In other words, LLCs are not flocking to Delaware just because it enforces contracts, but because of the way it enforces contracts. Although Manesh thinks that the “network” of Delaware’s cases is all about interpreting mandatory rules, in fact it is at least partly about applying any rules, whether or not contractual, to necessarily unpredictable fact situations. If Delaware were to follow Manesh’s suggestion and become more indeterminate to compete for LLCs, this would threaten, not solidify, its dominance in the market for LLCs.
(As an aside, I have a quibble about Manesh’s analysis of “network externalities” as a reason for the attractiveness of Delaware law. This confuses network effects in business association law and network externalities. My article with Kobayashi about choice of form, which Manesh cites a couple of times, shows some pretty good evidence that these aren’t network externalities. Contrary to Manesh’s brief discussion of this paper, this holds for both choice of form and choice of law, since the basic constraints are the same in both areas. )

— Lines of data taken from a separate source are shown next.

(** What [udpd.new] leaves: on [nil], nothing at all; otherwise a connection with
    its socket, or waiting for the resolver. *)
Definition created F (mw : made * uconn) : Prop :=
  let '(m, w) := mw in
  uinv F w /\ x_alive w = true /\ x_calls w = [] /\
  match m with
  | Returned (Ret [_; _]) => released F w /\ x_pending w = false
  | Returned (Ret [v]) => v = self /\ 0 <= socket_fd (x_conn w) /\ x_pending w = false
  | Waiting => x_pending w = true
  | Returned (Raise _) => socket_fd (x_conn w) < 0 /\ u_ref (x_conn w) = RefZero /\ x_pending w = false
  | _ => False
  end.

Lemma failed_created F msg w : uinv F w -> x_pending w = false -> x_alive w = true -> x_calls w = [] ->
  returns (new_failed msg w) (created F).
Proof.
  intros Hi Hp Ha Hc. eapply returns_mono; [apply (new_failed_spec F); by right|]. intros [m w'] (-> & Hi' & Hrel & Hc' & Ha' & Hp' & _).
  split; [done|]. split; [congruence|]. split; [congruence|done].
Qed.
(** Socket, binding and events, for a connection that is not waiting. *)
Definition open_rest (bind : bool) (y : usys) (k : uconn -> outcome (made * uconn)) w : outcome (made * uconn) :=
  '(r, w) ← udpd_base_conn_create_socket y w;
  if r <? 0 then new_failed (lit "Failed to create UDP socket") w
  else
    '(r, w) ← (if bind then udpd_base_conn_bind y w else Ret (0, w));
    if r <? 0 then new_failed (lit "Failed to bind UDP socket") w
    else
      '(r, w) ← udpd_base_conn_setup_events y w;
      if r <? 0 then new_failed (lit "Failed to setup events") w else k w.
Lemma open_rest_spec F bind y k w P : sys_ok y -> raw F w ->
  (forall msg w', uinv F w' -> keeps w w' -> returns (new_failed msg w') P) ->
  (forall w', uinv F w' -> stable w w' -> 0 <= socket_fd (x_conn w') -> returns (k w') P) ->
  returns (open_rest bind y k w) P.
Proof.
  intros Hy (Hi & Hp & Ha & Hf & _) Hno Hk. unfold open_rest. eapply returns_bind; [by apply (create_socket_spec F)|].
  intros [r w1] (Hi1 & Hs1 & Hu1 & Hr1). pose proof (s_keeps _ _ Hs1) as Hk1.
  assert (P1 : x_pending w1 = false) by (by rewrite (p_pending _ _ Hk1)).
  destruct Hr1 as [[-> Hf1]|[-> Hf1]]; cbn [Z.ltb Z.compare]; [|by apply Hno].
  eapply returns_bind with (P := fun '(r, w') => uinv F w' /\ stable w1 w' /\ socket_fd (x_conn w') = socket_fd (x_conn w1) /\ (unwatched w1 -> unwatched w') /\ (r = 0 \/ r = -1)).
  { destruct bind; [by apply bind_spec|]. cbn. split; [done|]. split; [reflexivity|]. auto. }
  intros [r w2] (Hi2 & Hs2 & Hf2 & Hu2 & Hr2). assert (Hs : stable w w2) by (by etrans). pose proof (s_keeps _ _ Hs) as Hk2.
  assert (P2 : x_pending w2 = false) by (by rewrite (p_pending _ _ Hk2)).
  destruct Hr2 as [-> | ->]; cbn [Z.ltb Z.compare]; [|by apply Hno]. destruct (Hu2 Hu1) as [Er2 Ew2].
  eapply returns_bind; [apply (setup_events_spec F); try done; lia|]. intros [r w3] (Hi3 & Hs3 & Hf3 & Hr3).
  assert (Hs' : stable w w3) by (by etrans). destruct Hr3 as [-> |(-> & _)]; cbn [Z.ltb Z.compare].
  - apply Hk; [done|done|lia].
  - apply Hno; [done|apply Hs'].
Qed.
Lemma failed_created_rest F w0 msg w : raw F w0 -> uinv F w -> keeps w0 w -> returns (new_failed msg w) (created F).
Proof. intros (_ & Hp & Ha & _ & _ & _ & Hc & _) Hi []. apply failed_created; [done|congruence..]. Qed.

(** A target in text form: the address, then the same steps. *)
Lemma new_direct_rest v host w : exists w1, core w1 = core w /\ keeps w w1 /\
  (x_calls w1, x_sent w1, x_weak w1) = (x_calls w, x_sent w, x_weak w) /\
  ((exists msg, new_direct self v host w = new_failed msg w1) \/
   (exists b, new_direct self v host w = open_rest b (n_sys v) (fun w => mret (Returned (Ret [self]), on_uconn (set_state UDPD_CONN_READY) w)) w1)).
Proof.
  unfold new_direct. destruct (udpd_create_address_from_string host _ _ _) as [[r a] l]. exists (on_uconn (set_addr a l) w).
  split; [done|]. split; [keeps_tac|]. split; [done|]. destruct (r <? 0); [left; by eexists|right]. exists (match u_bind_host (x_conn w) with Some _ => true | None => false end).
  unfold open_rest. destruct (udpd_base_conn_create_socket _ _) as [[r1 w2]| |] eqn:Ec; [|done..]. cbn [mbind outcome_bind].
  apply create_bind_host in Ec. cbn in Ec. rewrite Ec. destruct (r1 <? 0); [done|]. by destruct (u_bind_host (x_conn w)).
Qed.

Lemma new_spec F v t co : sys_ok (n_sys v) -> returns (udpd_new self v t co F) (created F).
Proof.
  intros Hy. unfold udpd_new. destruct (configured v t F) as [o w] eqn:E. apply configured_spec in E as (R & U & S & D & Ho).
  pose proof R as (Hi & Hp & Ha & Hf & Hm & Hmis & Hc & _). destruct o as [msg|].
  { cbn. done. }
  assert (Hbound : returns (new_bound self v w) (created F)).
  { apply (open_rest_spec F true (n_sys v) (fun w => mret (Returned (Ret [self]), store_self w))); [done|done|..].
    { intros msg w'. by apply failed_created_rest. }
    intros w' Hi' Hs' Hf'. pose proof (s_keeps _ _ Hs') as []. cbn. unfold store_self. case_match; cbn; [|split; [done|]; repeat split; congruence].
    split; [destruct Hi' as [I1 I2 I3 I4 I5 I6 I7 I8 I9]; by constructor|]. repeat split; congruence. }
  destruct (u_host (x_conn w)) as [host|] eqn:Eh; [|done]. destruct (0 <? u_port (x_conn w)); [|done]. clear Hbound.
  destruct (udpd_is_ip_address host).
  - destruct (new_direct_rest v host w) as (w1 & Hc1 & Hk1 & Hq1 & [[msg ->]|[b ->]]).
    { apply (failed_created_rest F w); [done|by apply (uinv_core F w)|done]. }
    assert (R1 : raw F w1) by (by apply (raw_core F w)).
    apply (open_rest_spec F); [done|done|intros msg w'; by apply failed_created_rest|].
    intros w' Hi' Hs' Hf'. pose proof (s_keeps _ _ Hs') as []. destruct R1 as (_ & ? & ? & _ & _ & _ & ? & _). cbn. assert (x_pending w' = false) by (cbn in *; congruence).
    split; [by apply uinv_state|]. cbn in *. repeat split; congruence.
  - unfold new_resolving, udpd_dns_resolve_for_connection. rewrite Eh. destruct (udpd_dns_request_create host _) as [q|]; cbn [mbind outcome_bind].
    + destruct (n_dns v) as [|answer].
      * cbn. unfold store_self. destruct Ho as (r & Hr & _).
        assert (Hi' : uinv F (on_uconn (set_state UDPD_CONN_RESOLVING) (put_pending true (on_uconn (set_dns (Some q)) w)))).
        { destruct Hi as [I1 I2 I3 I4 I5 I6 I7 I8 I9]. constructor; try done; [by destruct I5; constructor|]. intros _. eauto. }
        case_match; cbn; [|done]. split; [|done]. destruct Hi' as [I1 I2 I3 I4 I5 I6 I7 I8 I9]. by constructor.
      * unfold udpd_conn_dns_callback, at_conn. cbn [x_alive on_uconn]. rewrite Ha. cbn [x_conn on_uconn]. rewrite decide_True by done. cbn [mbind outcome_bind].
        apply failed_created; try done. by apply (uinv_core F w).
    + apply failed_created; try done. by apply (uinv_core F w).
Qed.

(** [F]: what others hold in the registry. *)
Inductive ureach (F : gmap positive regval) : uconn -> Prop :=
  | u_new v t co m w : sys_ok (n_sys v) -> udpd_new self v t co F = Ret (m, w) -> ureach F w
  | u_step o w w' : ureach F w -> udpd_enabled o w -> udpd_exec o w = Ret w' -> ureach F w'.
Lemma ureach_inv F w : ureach F w -> uinv F w.
Proof.
  induction 1 as [v t co m w Hy E|o w w' _ IH He E].
  - pose proof (new_spec F v t co Hy) as Hn. rewrite E in Hn. by destruct Hn.
  - pose proof (exec_inv F o w IH He) as Hn. by rewrite E in Hn.
Qed.
End Callbacks.
(** C21: datagrams keep their bounds, bytes and senders.  For a datagram from the
    address [a] and a port, [onread] is called exactly once, with the bytes of the
    datagram, whole up to 65536, and a destination whose host, address and port are
    the sender's, whatever the new object's memory held; whatever the script then
    sends to this destination goes to the system once, with the same bytes, for the
    very address the datagram came from.  An empty datagram is dropped.  In any
    state, data that is empty or longer than 65507 bytes is refused and nothing is
    sent. *)
Theorem udpd_datagrams F w r junk data port a :
  ureach self body F w -> watched (read_ev (x_conn w)) w -> u_onRead (x_conn w) = Some r -> 0 <= port < 65536 -> address_ok a ->
  (data = [] -> udpd_exec self body (OpReadable true junk (RecvGot data (from_of port a))) w = Ret w) /\
  (data <> [] -> exists w' k dest w1 w2,
     udpd_exec self body (OpReadable true junk (RecvGot data (from_of port a))) w = Ret w' /\
     x_calls w' = x_calls w ++ [CbURead (ztake 65536 data) dest] /\
     x_reg w !! r = Some (RFun k) /\
     x_conn w1 = x_conn w /\ x_sent w1 = x_sent w /\
     run_script (body k (self_first self w ++ [UVal (LStr (ztake 65536 data)); UDest dest])) w1 = Ret w2 /\
     x_conn w' = x_conn w2 /\ x_sent w' = x_sent w2 /\
     udpd_dest_get_port dest = port /\ udpd_dest_get_host_string dest = Some (text_of a) /\ address_text (d_addr dest) = Some (text_of a) /\
     (forall reply n text, 1 <= Zlen reply <= UDPD_MAX_PACKET_SIZE -> 0 <= n ->
        udpd_call (USend [LNil; LStr reply] (Some (Some dest)) n text) w1 = Ret (Ret [LInt n], sent_to (reply, from_of port a) w1))) /\
  (forall d bytes n text, (Zlen bytes = 0 \/ 65507 < Zlen bytes) ->
     udpd_conn_send [LNil; LStr bytes] d n text w = Ret (Ret [LNil; LStr (lit "Packet size exceeds UDP maximum")], w)).
Proof.
  intros Hr Hw Ho Hp Ha. pose proof (ureach_inv self body Hbody F w Hr) as Hi. destruct (watched_open F w _ Hi Hw ltac:(by left)) as (Hf & Hal & Hpe).
  split; [|split].
  - intros ->. cbn [udpd_exec]. unfold udpd_common_readcb, at_conn. rewrite Hal, Ho. done.
  - intros Hd. cbn [udpd_exec]. unfold udpd_common_readcb, at_conn, udpd_process_received_data. rewrite Hal, Ho.
    assert (Hz : Zlen data <> 0) by (by rewrite Zlen_zero). pose proof (Zlen_nonneg data).
    replace (Zlen data =? 0) with false by lia.
    assert (Hz2 : (Zlen (ztake UDPD_RECV_BUFFER_SIZE data) =? 0) = false).
    { apply Z.eqb_neq. unfold UDPD_RECV_BUFFER_SIZE. destruct (Z.le_gt_cases (Zlen data) 65536); [rewrite ztake_all by lia|rewrite Zlen_ztake by lia]; lia. }
    rewrite Hz2. destruct (sender_dest junk port a Hp Ha) as (dest & -> & Hfrom & Hport & Hhost & Htext). cbn [mbind outcome_bind].
    set (args := self_first self w ++ _). assert (Hin : r ∈ urefs (x_conn w)) by (unfold urefs; rewrite Ho; by left).
    destruct (returns_inv _ _ (udpd_fan_call_spec body Hbody F true r (CbURead (ztake UDPD_RECV_BUFFER_SIZE data) dest) args w Hi Hpe Hal Hin))
      as (w' & -> & _ & _ & Hcall). destruct (Hcall eq_refl) as (k & w1 & w2 & Hk & Hc & C1 & C2 & C3 & C4 & Hrun & C5 & C6).
    exists w', k, dest, w1, w2. do 11 (split; [done|]). intros reply n text Hl Hn. unfold udpd_call, at_conn. rewrite C4, <- Hfrom.
    apply send_reply; [done|congruence| |done]. rewrite C2, C1. apply Hi.
  - intros d bytes n text Hb. unfold udpd_conn_send. cbn [arg nth Nat.sub]. rewrite luaL_checklstring_str. unfold udpd_validate_packet_size, UDPD_MAX_PACKET_SIZE.
    pose proof (Zlen_nonneg bytes). by replace ((0 <? Zlen bytes) && (Zlen bytes <=? 65507)) with false by lia.
Qed.
Lemma handler_spec sig s : mgr_inv s -> returns (signal_handler sig s) (fun '(_, s') => mgr_inv s').
Proof.
  intros Hi. pose proof Hi as (Ho & _). unfold signal_handler. destruct sig; try (rewrite (break_spec s Ho)); try exact Hi.
  destruct (1 <? _); [exact Hi|]. rewrite break_spec by exact Ho. exact Hi.
Qed.
Lemma signal_spec sig s : mgr_inv s -> returns (deliver sig s) (fun '(_, s') => mgr_inv s').
Proof.
  intros Hi. pose proof (handler_spec sig s Hi). unfold deliver. destruct sig; try (destruct (m_handled s)); try (destruct (m_int s)); done.
Qed.
Lemma enter_spec i s : mgr_inv s -> wk_thread (worker s i) = Starting -> returns (worker_thread_func i s) mgr_inv.
Proof.
  intros (Ho & Hp & Hk) Ht. unfold worker_thread_func. assert (Hw : m_workers s !! i = Some (worker s i)).
  { unfold worker in *. by destruct (m_workers s !! i). }
  pose proof (p_stop _ _ Hp) as Hs. pose proof (proj1 (Forall_lookup _ _) Hs i _ Hw) as Hst.
  assert (Hbr : broken (worker s i) = true) by (apply Hst; by rewrite Ht).
  destruct (wk_base (worker s i)) as [b|] eqn:Eb; [|unfold broken in Hbr; rewrite Eb in Hbr; by destruct (wk_running _)].
  assert (Hin : b ∈ lv_live (m_lib s)).
  { apply (own_held _ _ b (wk_dnsbase (worker s i)) Ho). right. rewrite <- Eb. apply list_elem_of_fmap. eexists. split; [done|].
    by apply list_elem_of_lookup_2 in Hw. }
  unfold touch. rewrite decide_True by done. cbn. set (w' := mk_worker _ _ _ _).
  assert (Hlt : (i < length (m_workers s))%nat) by (by eapply lookup_lt_Some).
  split; [|split; [|exact Hk]].
  - apply (own_perm (slots s)); [|exact Ho]. unfold slots. cbn. rewrite (slots_worker _ _ _ _ Hw), slots_put by done. unfold slot_of. by rewrite Eb.
  - cbn. destruct Hp as [P1 P2 P3 P4]. constructor; [by rewrite length_insert|done| |].
    + unfold zdrop in *. destruct (decide (i < Z.to_nat (num_workers s))%nat) as [?|Hge].
      * by rewrite drop_insert_lt.
      * exfalso. assert (Hc : clean (worker s i)); [|destruct Hc as [_ Hc]; congruence].
        apply (proj1 (Forall_forall _ _) P3). apply list_elem_of_lookup_2 with (i := (i - Z.to_nat (num_workers s))%nat).
        rewrite lookup_drop. rewrite <- Hw. f_equal. lia.
    + apply Forall_insert; [done|]. intros _. unfold broken, w' in *. cbn. by rewrite Eb in Hbr.
Qed.
Lemma next_worker_inv s : mgr_inv s -> mgr_inv (event_mgr_next_worker s).2.
Proof. intros Hi. unfold event_mgr_next_worker. by destruct (_ <=? 0). Qed.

Finally, Manesh discusses interest group pressures that might promote indeterminacy. He argues that lawyers would favor indeterminacy plus low LLC taxes to attract LLCs to Delaware and then produce more work for lawyers. I have also theorized that lawyers work on their states’ laws to attract clients to their states, and that lawyer licensing gives lawyers a kind of informal “property right” in their state’s law. However, it does not follow that lawyers would seek to attract business by promoting indeterminacy. If the market for business organizations is competitive (and, as shown above, Manesh hasn’t shown otherwise) lawyers can accomplish this goal by promoting laws that are not too indeterminate. Also, even if lawyers do seek more work from the clients Delaware attracts, this may mean different things to transactional lawyers (who want to encourage contracting by having contracts enforced) and to litigators (who want to undo contracts through litigation).
In conclusion, I applaud Professor Manesh’s choice of topics. This is a good start. I would encourage him to follow up this early draft with more extensive reading and analysis. Rather than putting all his eggs in the price discrimination basket, I would urge him to step back and keep an open mind about why competition in the corporate and LLC markets might differ, and alternative reasons why Delaware prices these products differently. I think the time spent on this reading and analysis will be rewarded by more robust conclusions.